Repeat, exactly as written, the lines of the records below from the first through the line with "eo_io_timeout : normal", but none past it.
++++++++
Record event_ok (v : event) : Prop := {
  eo_base : ev_base v = true;
  eo_io : on (ev_events v) EV_RW = true -> ev_fd v < 2 ^ 30;
  eo_sig : on (ev_events v) EV_SIGNAL = true -> on (ev_events v) EV_RW = false ∧ 0 <= ev_fd v < 2 ^ 30;
  eo_inserted : on (ev_flags v) EVLIST_INSERTED = true -> on (ev_events v) EV_ANY = true;
  eo_user : ∃ f, ev_callback v = CbUser f;
  eo_closure : (ev_closure v =? EV_CLOSURE_SIGNAL) = on (ev_events v) EV_SIGNAL;
  eo_ncalls : 0 <= ev_ncalls v <= 1;
  eo_pncalls : ev_pncalls v = None;
  eo_timeout : normal (ev_timeout v);
  eo_io_timeout : normal (ev_io_timeout v) }.

Record rest_ok (w : world) : Prop := {
  bo_events : ∀ e v, events w !! e = Some v -> event_ok v;
  bo_sys : sys_ok (sys w);
  bo_cache : normal (tv_cache (base w));
  bo_tv : normal (event_tv (base w));
  bo_deferred : ∀ d, d ∈ deferred_cb_list (defer_queue (base w)) -> is_Some (deferreds w !! d);
  bo_bound : Z.of_nat (size (events w)) < 2 ^ 31 - 1;
  bo_fresh : ∀ e v, events w !! e = Some v -> (e < next_eid w)%positive }.

Record base_ok (w : world) (xs : list eid) : Prop := {
  bo_queues : queues_ok w xs;
  bo_maps : maps_ok w (eventqueue (base w));
  bo_rest : rest_ok w }.

(** ** Changes that keep it *)

Lemma size_same {A} (m m' : gmap positive A) : (∀ x, is_Some (m !! x) <-> is_Some (m' !! x)) -> size m = size m'.
Proof. intros Hx. rewrite -!size_dom. f_equal. apply set_eq. intros x. by rewrite !elem_of_dom. Qed.

(** The same events in the same queues. *)
Record same_queue (in_heap : Prop) (v v' : event) : Prop := {
  sq_idx : min_heap_idx v' = min_heap_idx v;
  sq_flags : ev_flags v' = ev_flags v;
  sq_pri : ev_pri v' = ev_pri v;
  sq_timeout : in_heap -> ev_timeout v' = ev_timeout v }.

Lemma same_queue_refl P v : same_queue P v v.
Proof. done. Qed.

Record same_lists (b b' : event_base) : Prop := {
  sl_common : common_timeout_queues b' = common_timeout_queues b;
  sl_active : activequeues b' = activequeues b;
  sl_eventqueue : eventqueue b' = eventqueue b;
  sl_count : event_count b' = event_count b;
  sl_count_active : event_count_active b' = event_count_active b }.

Lemma queues_ok_frame w w' xs :
  queues_ok w xs -> same_lists (base w) (base w') ->
  (∀ x, option_Forall2 (same_queue False) (events w !! x) (events w' !! x)) ->
  is_heap w' (timeheap (base w')) xs -> queues_ok w' xs.
Proof.
  intros Hq [Hc Ha He Hn Hna] Hev Hh.
  assert (Hfl : ∀ q x, flagged w' q x <-> flagged w q x).
  { intros q x. rewrite /flagged. specialize (Hev x). inversion Hev as [v v' [_ Hfl _ _] Hl Hr|Hl Hr].
    - split; intros (u & [= <-] & Hon); eexists; (split; [done|]); congruence.
    - split; by intros (u & ? & _). }
  assert (Hql : ∀ q, qlist q (base w') xs = qlist q (base w) xs) by (intros []; cbn; congruence).
  split; rewrite ?Hc ?Ha ?He ?Hn ?Hna //; try apply Hq.
  - intros q. rewrite Hql. apply Hq.
  - intros q x. rewrite Hql Hfl. apply Hq.
  - intros x v' Hv'. specialize (Hev x). rewrite Hv' in Hev. inversion Hev as [v ? [_ Hf Hp _] Hl Hr|]; subst.
    destruct (qo_flags _ _ Hq x v) as [? ? ?]; [done|]. split; congruence.
  - intros i l x Hl Hx. destruct (qo_place _ _ Hq i l x Hl Hx) as (v & Hv & Hp). specialize (Hev x). rewrite Hv in Hev.
    inversion Hev as [? v' [_ _ Hp' _] Hl' Hr|]; subst. exists v'. split; [done|congruence].
Qed.

(** The same heap, and events in it with the same time. *)
Lemma same_queue_heap w w' s xs :
  is_heap w s xs -> (∀ x, option_Forall2 (same_queue (x ∈ xs)) (events w !! x) (events w' !! x)) -> is_heap w' s xs.
Proof.
  intros Hh Hev. apply (is_heap_frame w); [done|]. intros x v Hx Hv. specialize (Hev x). rewrite Hv in Hev.
  inversion Hev as [? v' [Hi _ _ Ht] Hl Hr|]; subst. exists v'. auto.
Qed.

Record same_base (b b' : event_base) : Prop := {
  sb_lists : same_lists b b';
  sb_heap : timeheap b' = timeheap b;
  sb_io : io b' = io b;
  sb_sig : sigmap b' = sigmap b;
  sb_cache : normal (tv_cache b) -> normal (tv_cache b');
  sb_tv : normal (event_tv b) -> normal (event_tv b');
  sb_defer : defer_queue b' = defer_queue b }.

Lemma same_base_refl b : same_base b b.
Proof. by split. Qed.

(** Nothing but what the queues and maps do not depend on has changed. *)
Lemma base_ok_frame w w' xs :
  base_ok w xs -> same_base (base w) (base w') ->
  (∀ x, option_Forall2 (fun v v' => same_queue (x ∈ xs) v v' ∧ ev_fd v' = ev_fd v ∧ ev_events v' = ev_events v ∧ event_ok v')
     (events w !! x) (events w' !! x)) ->
  sys w' = sys w -> deferreds w' = deferreds w -> (next_eid w <= next_eid w')%positive -> (∀ i, interest (calls w') (Z.of_nat i) = interest (calls w) (Z.of_nat i)) ->
  base_ok w' xs.
Proof.
  intros [Hq Hm [He Hs Hc Htv Hd Hbd Hf]] [Hl Hh Hio Hsig Hcache Htv' Hdq] Hev Hsys Hdef Hnext Hint.
  assert (Hsame : ∀ x, option_Forall2 (same_queue (x ∈ xs)) (events w !! x) (events w' !! x)).
  { intros x. specialize (Hev x). inversion Hev as [v v' (? & _) Hv Hv'|]; by constructor. }
  split.
  - apply (queues_ok_frame w); [done|done| |].
    { intros x. specialize (Hsame x). inversion Hsame as [v v' []|]; by constructor. }
    rewrite Hh. eapply same_queue_heap; [apply Hq|done].
  - rewrite (sl_eventqueue _ _ Hl). apply (maps_ok_frame w _ (eventqueue (base w))); rewrite ?Hio ?Hsig //.
    intros x. rewrite /waits. specialize (Hev x). inversion Hev as [v v' (_ & Hfd & Hevs & _) Hv Hv'|]; cbn; congruence.
  - split; [|by rewrite Hsys|auto|auto|by rewrite Hdq Hdef| |].
    + intros x v' Hv'. specialize (Hev x). rewrite Hv' in Hev. inversion Hev as [v ? (_ & _ & _ & ?) Hv|]; by subst.
    + rewrite (size_same (events w') (events w)) //. intros x. specialize (Hev x). inversion Hev; by split.
    + intros x v' Hv'. specialize (Hev x). rewrite Hv' in Hev. inversion Hev as [v ? _ Hv|]; subst. symmetry in Hv. apply Hf in Hv. lia.
Qed.

Lemma base_ok_same w w' xs :
  base_ok w xs -> events w' = events w -> same_base (base w) (base w') -> sys w' = sys w -> deferreds w' = deferreds w ->
  next_eid w' = next_eid w -> calls w' = calls w -> base_ok w' xs.
Proof.
  intros Hb He Hs Hsys Hd Hn Hc. apply (base_ok_frame w); rewrite ?Hn ?Hc //. intros x. rewrite He.
  destruct (events w !! x) as [v|] eqn:Hv; constructor.
  split_and!; [done|done|done|by apply (bo_events _ (bo_rest _ _ Hb) x)].
Qed.

Lemma base_ok_event w xs e v v' :
  base_ok w xs -> events w !! e = Some v -> same_queue (e ∈ xs) v v' -> ev_fd v' = ev_fd v -> ev_events v' = ev_events v ->
  event_ok v' -> base_ok (set_events (<[e := v']> (events w)) w) xs.
Proof.
  intros Hb Hv Hsq Hfd Hev Hok. apply (base_ok_frame w); try done. intros x. cbn. destruct (decide (x = e)) as [->|Hne].
  - rewrite lookup_insert_eq Hv. by constructor.
  - rewrite lookup_insert_ne //. destruct (events w !! x) as [u|] eqn:Hu; constructor.
    split_and!; [done|done|done|by apply (bo_events _ (bo_rest _ _ Hb) x)].
Qed.

(** ** Events that change queues *)

Section moved_ok.
Context (q : qno) (b : bool) (e : eid) (v : event) (w w' : world).
Context (Hm : moved q b e v w w') (Hv : events w !! e = Some v).

Lemma moved_world :
  io (base w') = io (base w) ∧ sigmap (base w') = sigmap (base w) ∧ calls w' = calls w ∧ sys w' = sys w ∧ next_eid w' = next_eid w
  ∧ tv_cache (base w') = tv_cache (base w) ∧ event_tv (base w') = event_tv (base w) ∧ defer_queue (base w') = defer_queue (base w)
  ∧ deferreds w' = deferreds w.
Proof.
  pose proof Hm as [[Hw _] Hb]. cbn in Hw. split_and!; first [by rewrite Hb|by rewrite Hw].
Qed.

Lemma moved_waits x : waits w' x = waits w x.
Proof.
  rewrite /waits. destruct (events w' !! x) as [u'|] eqn:Hu'.
  - destruct (moved_back _ _ _ _ _ _ _ _ Hm Hv Hu') as (u & i & Hu & ->). rewrite Hu /=. by destruct (decide (x = e)).
  - destruct (events w !! x) as [u|] eqn:Hu; [|done]. destruct (moved_lookup _ _ _ _ _ _ _ _ Hm Hv Hu). congruence.
Qed.

Lemma maps_ok_moved ins : maps_ok w ins -> maps_ok w' ins.
Proof.
  destruct moved_world as (Hio & Hsig & Hc & _). intros Hok. apply (maps_ok_frame w _ ins); rewrite ?Hio ?Hsig ?Hc //. apply moved_waits.
Qed.

Lemma rest_ok_moved : rest_ok w -> (q = QI -> b = true -> on (ev_events v) EV_ANY = true) -> rest_ok w'.
Proof.
  intros [He Hs Hc Htv Hd Hbd Hf] Hany. destruct moved_world as (_ & _ & _ & Hsys & Hn & Hcache & Htv' & Hdq & Hdef).
  split; rewrite ?Hsys ?Hcache ?Htv' ?Hdq ?Hdef //.
  - intros x u' Hu'. destruct (moved_back _ _ _ _ _ _ _ _ Hm Hv Hu') as (u & i & Hu & ->). destruct (He x u Hu) as [].
    destruct (decide (x = e)) as [->|Hne]; split; cbn; try done. replace u with v in * by congruence.
    change EVLIST_INSERTED with (qflag QI). rewrite on_flag_to. case_decide as Hq; [|done]. intros Hb. by apply Hany.
  - rewrite (size_same (events w') (events w)) //. intros x. pose proof (moved_waits x) as Hx. rewrite /waits in Hx.
    by destruct (events w' !! x), (events w !! x); split; intros [? ?].
  - intros x u' Hu'. destruct (moved_back _ _ _ _ _ _ _ _ Hm Hv Hu') as (u & i & Hu & _). rewrite Hn. by apply (Hf x u).
Qed.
++++++++
Exercise result »
Record event_ok (v : event) : Prop := {
  eo_base : ev_base v = true;
  eo_io : on (ev_events v) EV_RW = true -> ev_fd v < 2 ^ 30;
  eo_sig : on (ev_events v) EV_SIGNAL = true -> on (ev_events v) EV_RW = false ∧ 0 <= ev_fd v < 2 ^ 30;
  eo_inserted : on (ev_flags v) EVLIST_INSERTED = true -> on (ev_events v) EV_ANY = true;
  eo_user : ∃ f, ev_callback v = CbUser f;
  eo_closure : (ev_closure v =? EV_CLOSURE_SIGNAL) = on (ev_events v) EV_SIGNAL;
  eo_ncalls : 0 <= ev_ncalls v <= 1;
  eo_pncalls : ev_pncalls v = None;
  eo_timeout : normal (ev_timeout v);
  eo_io_timeout : normal (ev_io_timeout v) }.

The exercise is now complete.